(Article by Steven Koonin republished from WSJ.com)
Much more modest ice loss is normal in Antarctica. Each year, some 2,200 gigatons (or 0.01%) of the ice is discharged in the form of melt and icebergs, while snowfall adds almost the same amount. The difference between the discharge and addition each year is the ice sheet’s annual loss. That figure has been increasing in recent decades, from 40 gigatons a year in the 1980s to 250 gigatons a year in the 2010s.
But the increase is a small change in a complex and highly variable process. For example, Greenland’s annual loss has fluctuated significantly over the past century. And while the Antarctic losses seem stupendously large, the recent annual losses amount to 0.001% of the total ice and, if they continued at that rate, would raise sea level by only 3 inches over 100 years.

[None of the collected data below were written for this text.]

(** The copy itself. *)
Lemma copy_data_spec wr d bc rest h w mb a e data :
  writing wr d (bc :: rest) h [bc_alloc_buffer bc] w → covers (d ++ bc :: rest) a e →
  0 < bc_length bc ≤ Z.of_nat (length data) →
  membufs (fcache w) !! bc_alloc_buffer bc = Some mb → bc_is_whole bc || is_uptodate mb = true →
  wp (copy_data bc data) w (λ _ w',
    writing (overlay wr (bc_offset bc) (chunk_part bc data)) d (bc :: rest) h [bc_alloc_buffer bc] w' ∧
    dirty_at (fcache w') (bc_alloc_buffer bc) ∧ ∀ o e, fresher o e (fcache w) (fcache w')).
Proof.
  intros W Hcov Hlen Hm Hready. pose proof (writing_rooted _ _ _ _ _ _ W) as R. destruct W as [C D Q].
  destruct (cs_pinned _ _ _ _ _ _ _ _ _ _ C bc) as (k & x & mb0 & Hin & Hv & Hm0 & Hlk & Hwf & _); [by left|].
  rewrite Hm in Hm0. injection Hm0 as <-. set (id := bc_alloc_buffer bc) in *. pose proof (chunk_part_length _ _ Hlen) as Hpl.
  assert (id ∈ h) as Hid by (apply (cs_pin _ _ _ _ _ _ _ _ _ _ C bc); by left).
  assert (bc ∈ d ++ bc :: rest) as HA by (apply elem_of_app; right; by left).
  unfold copy_data. fold id. apply wp_bind_assert; [cmp|]. unfold write_mem. do 2 wp_step.
  destruct (cside_scratch _ _ _ _ _ _ _ bc (bc_length bc) C HA ltac:(lia)) as (d0 & Hd0 & C0). fold id in C0.
  set (m0 := mem_write id (bc_buffer_offset bc) d0 (mem w)) in *.
  wp_step. apply wp_on_cache. eapply wp_mono.
  { eapply (cside_set_uptodate _ _ _ _ _ _ _ _ _ _ id mb C0); [exact Hm|done|by left| |].
    - intros Hup. eapply uptodate_room; [apply C|by eapply rooted_no_orphans|done|apply C|apply C|done].
    - intros o Ho. apply orb_true_iff in Hready as [Hw|Hup]; [|by apply (cs_up _ _ _ _ _ _ _ _ _ _ C0)].
      apply (view_whole _ _ Hv) in Hw as [Hw1 Hw2]. destruct (cs_att _ _ _ _ _ _ _ _ _ _ C _ HA) as (mb1 & Hm1 & Hbo).
      fold id in Hm1. rewrite Hm in Hm1. injection Hm1 as <-. destruct Hlk as [L1 L2 _].
      unfold holds_byte, m0. rewrite mem_write_in by lia. apply lookup_lt_is_Some. lia. }
  cbv beta. intros _ c1 [C1 R1]. set (mb1 := mb_set_flag _ mb) in *. pose proof R1 as [Hh1 Hk1].
  assert (membufs c1 !! id = Some mb1) as Hm1 by (by rewrite Hh1, lookup_insert_eq).
  assert (rooted c1 (d ++ bc :: rest)) as Hr1 by (unfold rooted; by rewrite Hk1).
  assert (mb_has CommitPending mb1 = false) as Hcp1 by (rewrite <- (Q _ _ Hm); unfold mb1; flag_simpl).
  assert (mb_has Uptodate mb1 = true) as Hup1 by (unfold mb1; flag_simpl).
  wp_step. apply wp_on_cache. eapply wp_mono.
  { eapply (cside_set_dirty _ _ _ _ _ _ _ _ _ _ id mb1 C1); [done|done|by left|apply not_elem_of_nil| |done|done|].
    - apply elem_of_ids. rewrite Hk1. exists k, x. by rewrite <- (view_alloc _ _ Hv).
    - intros Hd. by apply dirty_room with id; [apply C1|eapply rooted_no_orphans|..]. }
  cbv beta. intros _ c2 (C2 & R2 & Hz2). set (mb2 := mb_set_flag _ mb1) in *. pose proof R2 as [Hh2 Hk2].
  assert (membufs c2 !! id = Some mb2) as Hm2 by (by rewrite Hh2, lookup_insert_eq).
  assert (mb_has Uptodate mb2 = true) as Hup2 by (rewrite <- Hup1; unfold mb2; flag_simpl).
  unfold on_cached_write. wp_step. wp_step. wp_step.
  { pose proof (cs_fit _ _ _ _ _ _ _ _ _ _ C2 _ _ Hm2 Hup2). pose proof (view_hi _ _ Hv). destruct Hlk as [L1 L2 _].
    unfold bc_end in *. cmp. }
  split; [split|].
  - simpl. eapply (cside_overwrite _ _ _ _ m0); [exact C2|exact Hcov|done|by left| |done|exact Hm2|unfold mb2; flag_simpl|].
    + unfold rooted. by rewrite Hk2.
    + intros i y. apply mem_write_again. lia.
  - intros b Hb. simpl. eapply dirty_replaced; [exact Hm1|exact R2|unfold mb2; flag_simpl|].
    eapply dirty_replaced; [exact Hm|exact R1|unfold mb1; flag_simpl|by apply D].
  - simpl. eapply committed_replaced; [exact Hm1|exact R2|unfold mb2; flag_simpl|].
    eapply committed_replaced; [exact Hm|exact R1|unfold mb1; flag_simpl|done].
  - simpl. split; [exists mb2; split; [done|unfold mb2; flag_simpl]|]. intros o e'. trans c1.
    + by eapply fresher_replaced; [exact Hm|exact R1|].
    + by eapply fresher_replaced; [exact Hm1|exact R2|].
Qed.
Lemma set_fcache_same w : set_fcache (fcache w) w = w.
Proof. by destruct w. Qed.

Many fear that a warming globe could cause glaciers to retreat rapidly, increasing discharge and causing more rapid sea-level rise. To get beyond that simplistic picture, it is important to understand how glaciers have flowed in the past to predict better whether they might flow faster in the future.
Two recent studies reported in the media focus on the terminus of glaciers—i.e., where the ice, the ocean and the ground come together. One study used an underwater drone to map the seabed at a depth of 2,000 feet, about 35 miles from the terminus of the Thwaites Glacier in Antarctica. Detailed sonar scans showed a washboard pattern of ridges, most less than 8 inches high. The ridges are caused by daily tides and serve as a record of where ice touched the seabed in the past. Researchers could read that record to infer that at some time in the past the glacier retreated for half a year at more than twice the fastest rate observed between 2011 and 2019.
The cause of the specific event at the Thwaites Glacier remains unknown, in part because the time of the rapid retreat hasn’t yet been determined. It likely happened more than 70 years ago, if not several centuries ago. But the media goes with this angle: “A ‘doomsday glacier’ the size of Florida is disintegrating faster than thought.” A correct headline would read: “Thwaites Glacier retreating less than half as rapidly today as it did in the past.”
A second study tested the idea that freshwater from the melting of one glacier could be carried by currents along the shore to accelerate the discharge of nearby glaciers. Because global climate models are insufficiently detailed to describe the ocean near the coast, researchers constructed a special model to prove out their idea. If ocean currents can connect the discharges of distant glaciers, that would add to the complexity and variability of changes in the Antarctic ice sheet.
Under scenarios deemed likely by the United Nations’ Intergovernmental Panel on Climate Change, a connection between ocean currents and discharge would increase the overall discharge rate in one region of the continent by some 10% by the end of the century. But to emphasize the idea being tested, the modelers used human influences almost three times larger. Even though that fact is stated in the paper, reporters rarely catch such nuance, and the media goes with headlines such as “Antarctic Ice Melting Could Be 40 Percent Faster Than Thought” with the absurd statement that “a massive tsunami would swamp New York City and beyond, killing millions. London, Venice and Mumbai would also become aquariums.” A more accurate headline would read: “Ocean currents connecting antarctic glaciers might accelerate their melting.”
These two studies illustrate the progress being made in understanding a dauntingly complex mix of ice, ocean, land and weather, with clever methods to infer past conditions and sophisticated computer modeling to show potential future scenarios. These papers describe the science with appropriate precision and caveats, but it is a shame that the media misrepresents the research to raise alarm. That denies the public the right to make informed decisions about “climate action,” as well as the opportunity to marvel at the science itself.